T. gondii a un cycle complexe avec deux formes principales :

  • Oocystes : produits et excrétés dans les matières fécales des chats infectés. Les oocystes doivent sporuler (1 à quelques jours selon les conditions) pour devenir infectieux et peuvent survivre dans le sol ou l'eau pendant des mois à des années s'ils restent humides.
  • Kystes tissulaires : formes dormantes contenant des bradyzoïtes, présentes dans les muscles et le cerveau des hôtes intermédiaires (animaux et humains). Ces kystes peuvent persister toute la vie et réactiver si l'immunité diminue.

Modes de transmission

Les principales voies par lesquelles l'humain peut être infecté sont :

  • Consommation de viande crue ou insuffisamment cuite contenant des kystes tissulaires (porc, agneau, gibier, parfois bœuf).
  • Ingestion d'oocystes présents dans l'eau, le sol ou sur des fruits et légumes contaminés (après contact avec des matières fécales de chat).
  • Transmission congénitale : d'une mère récemment infectée au fœtus pendant la grossesse.
  • Moins fréquemment : transfusion sanguine, transplantation d'organe d'un donneur infecté.

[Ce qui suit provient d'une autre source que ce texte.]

Lemma exists_where_ext {A} (p q : A → bool) l : (∀ x, p x = q x) → exists_where p l = exists_where q l.
Proof. intros Hpq. induction l as [|x l IH]; [done|]. simpl. by rewrite Hpq, IH. Qed.

(** Once the caller accepted, the tasks left open are those of the others. *)
Lemma open_after_accept s did caller v e u s1 b s2 :
  NegotiationTaskRepo.UpdateState did caller v NTAccepted e s = Ok (u, s1) →
  NegotiationTaskRepo.AnyTasksInState did v [NTOpen] e s1 = Ok (b, s2) →
  b = others_open s did caller v ∧ s2 = s1.
Proof.
  unfold NegotiationTaskRepo.UpdateState, NegotiationTaskRepo.AnyTasksInState. intros H1 H2. run_inv.
  split; [|done]. simpl. unfold update_where, others_open. rewrite exists_where_map.
  apply exists_where_ext. intros t. unfold NegotiationTaskRepo.of_negotiator.
  destruct (NegotiationTaskRepo.of_round did v t) eqn:Er; simpl; [|by rewrite Er].
  case_bool_decide; simpl.
  - by rewrite andb_false_r.
  - rewrite Er. simpl. apply bool_decide_ext. set_solver.
Qed.

(** No change request of the round waits for the caller's decision, the caller's
    own ones apart. *)
Definition nothing_undecided (s : Store) (did caller by_ : string) (version : Z) : Prop :=
  ∀ n d, n ∈ negotiations s → NegotiationRepo.of_version did version n = true →
    by_ = EmptyString ∨ n_created_by n ≠ by_ →
    d ∈ decisions s → d_negotiation_id d = n_id n → d_negotiator d = caller → d_decision d ≠ None.

Lemma no_open_decisions s did v caller by_ e s' :
  NegotiationRepo.HasOpenNegotiationDecisions did v caller by_ e s = Ok (false, s') →
  nothing_undecided s did caller by_ v.
Proof.
  intros [HF _]%gets_Ok n d Hn Hv Hby Hd Hid Hcaller Hopen. symmetry in HF.
  eapply exists_where_false in HF; [|exact Hn]. rewrite Hv in HF. simpl in HF.
  assert ((bool_decide (by_ = EmptyString) || negb (bool_decide (n_created_by n = by_))) = true) as Hb.
  { destruct Hby as [->|Hne]; [done|]. by rewrite (bool_decide_eq_false_2 _ Hne), orb_true_r. }
  rewrite Hb in HF. simpl in HF. eapply exists_where_false in HF; [|exact Hd].
  unfold NegotiationRepo.undecided in HF.
  rewrite !andb_false_iff, !bool_decide_eq_false in HF. naive_solver.
Qed.

(** The branch of submit for a negotiation, on every way it succeeds. *)
Lemma submit_negotiation_Ok `{ContractValidation} parse cmd localPeer row e s next s' :
  c_did row = DID cmd → submit_negotiation parse cmd localPeer row e s = Ok (next, s') →
  NegotiationTaskRepo.IsValidNegotiator (DID cmd) (CauserDID cmd) (c_contract_version row) e s = Ok (true, s) ∧
  nothing_undecided s (DID cmd) (CauserDID cmd) (SubmittedBy cmd) (c_contract_version row) ∧
  next = (if others_open s (DID cmd) (CauserDID cmd) (c_contract_version row)
             || has_changes s (DID cmd) (c_contract_version row) then None else Some Submitted).
Proof.
  intros Hdid. unfold submit_negotiation. rewrite Hdid. intros HR. run_inv. bool_to_prop.
  match goal with H : NegotiationTaskRepo.IsValidNegotiator _ _ _ _ _ = Ok (?b, _) |- _ =>
    rename H into HV; destruct b; [|done] end.
  match goal with H : NegotiationRepo.HasOpenNegotiationDecisions _ _ _ _ _ _ = _ |- _ => rename H into HO end.
  match goal with H : NegotiationTaskRepo.UpdateState _ _ _ _ _ _ = Ok (_, ?x) |- _ => rename H into HU, x into s1 end.
  match goal with H : NegotiationTaskRepo.AnyTasksInState _ _ _ _ _ = Ok (?b, _) |- _ => rename H into HA, b into opn end.
  destruct (open_after_accept _ _ _ _ _ _ _ _ _ HU HA) as [-> _].
  split; [exact HV|]. split; [by eapply no_open_decisions|].
  destruct (others_open _ _ _ _); simpl; [by apply ret_Ok in HR as [-> _]|].
  assert (Hch : has_changes s1 (DID cmd) (c_contract_version row) =
                has_changes s (DID cmd) (c_contract_version row)).
  { unfold has_changes. by rewrite (keeps_nt_UpdateState decisions _ _ _ _ (λ _ _, eq_refl) _ _ _ _ HU),
      (keeps_nt_UpdateState negotiations _ _ _ _ (λ _ _, eq_refl) _ _ _ _ HU). }
  apply bind_Ok in HR as (hasNegotiations & s2 & Hb%wrap_Ok & HR). apply gets_Ok in Hb as [-> ->].
  fold (has_changes s1 (DID cmd) (c_contract_version row)) in HR. rewrite Hch in HR.
  destruct (has_changes s _ _); run_inv; done.
Qed.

Symptômes et formes cliniques

  • La plupart des personnes immunocompétentes restent asymptomatiques ou présentent un syndrome grippal léger (fièvre, ganglions lymphatiques enflés, fatigue).
  • Toxoplasmose oculaire : peut provoquer une rétinite, douleurs oculaires et perte de vision. Elle peut résulter d'une infection congénitale ou d'une réactivation chez un immunodéprimé.
  • Toxoplasmose congénitale : si la mère acquiert une primo-infection pendant la grossesse, le fœtus peut être atteint. Les atteintes peuvent aller de l'absence de signes à des lésions graves (chorioretinite, hydrocéphalie, calcifications intracrâniennes, retard de développement).
  • Toxoplasmose chez les personnes immunodéprimées (VIH avancé, patients sous immunosuppresseurs) : risque de réactivation avec encéphalite, lésions cérébrales, atteinte multisystémique potentiellement mortelle.

Diagnostic

Le diagnostic repose essentiellement sur :

  • Sérodiagnostic : recherche des anticorps IgG (infection passée) et IgM (infection récente). L'interprétation peut nécessiter des tests complémentaires (avidité des IgG) pour estimer la date d'infection.
  • Biologie moléculaire : PCR sur sang, liquide amniotique (pour dépistage fœtal) ou sur prélèvements oculaires/biopsies selon le cas.
  • Imagerie (échographie fœtale, scanner ou IRM cérébral) pour détecter des lésions liées à la toxoplasmose congénitale ou à l'encéphalite toxoplasmique.

Traitement

  • Chez l'adulte immunocompétent asymptomatique, aucun traitement n'est généralement nécessaire.
  • En cas de maladie aiguë symptomatique, de toxoplasmose oculaire ou d'encéphalite chez l'immunodéprimé : schémas à base de pyriméthamine + sulfadiazine associées à de l'acide folinique (pour limiter la cytopénie), ou alternatives comme la clindamycine + pyriméthamine.
  • Chez la femme enceinte avec primo-infection suspectée, on utilise souvent la spiramycine pour réduire le risque de transmission au fœtus; si l'infection fœtale est confirmée, des traitements combinés (pyriméthamine + sulfadiazine) peuvent être envisagés sous surveillance spécialisée.
  • Les stratégies et posologies doivent être adaptées par un médecin (infections pendant la grossesse, patients immunodéprimés). Ne pas s'automédiquer.

Prévention

Quelques mesures simples réduisent fortement le risque d'infection :

  • Cuire la viande à cœur (température interne suffisante) et éviter la consommation de viande crue ou peu cuite.
  • Congeler la viande pendant plusieurs jours peut réduire le risque (suivre les recommandations locales).
  • Laver soigneusement les fruits et légumes, et éplucher si nécessaire.
  • Se laver les mains à l'eau et au savon après avoir manipulé de la viande crue, après le jardinage ou après contact avec de la terre.
  • Éviter le lait non pasteurisé.
  • Si vous êtes enceinte ou immunodéprimé : éviter de changer la litière du chat. Si impossible, porter des gants et se laver les mains ensuite; nettoyer la litière quotidiennement (les oocystes mettent du temps à sporuler, un nettoyage régulier réduit le risque).
  • Ne pas nourrir les chats avec de la viande crue, garder les chats d'intérieur pour réduire leur exposition à des proies infectées.
  • Couvrir les bacs à sable et éviter que les chats y fassent leurs besoins.

Remarques finales

La présence d'un chat à la maison n'implique pas automatiquement un risque majeur si des précautions simples sont respectées. Les femmes enceintes et les personnes immunodéprimées doivent informer leur médecin en cas de risque ou d'exposition suspecte afin de bénéficier d'un dépistage et d'une prise en charge adaptés.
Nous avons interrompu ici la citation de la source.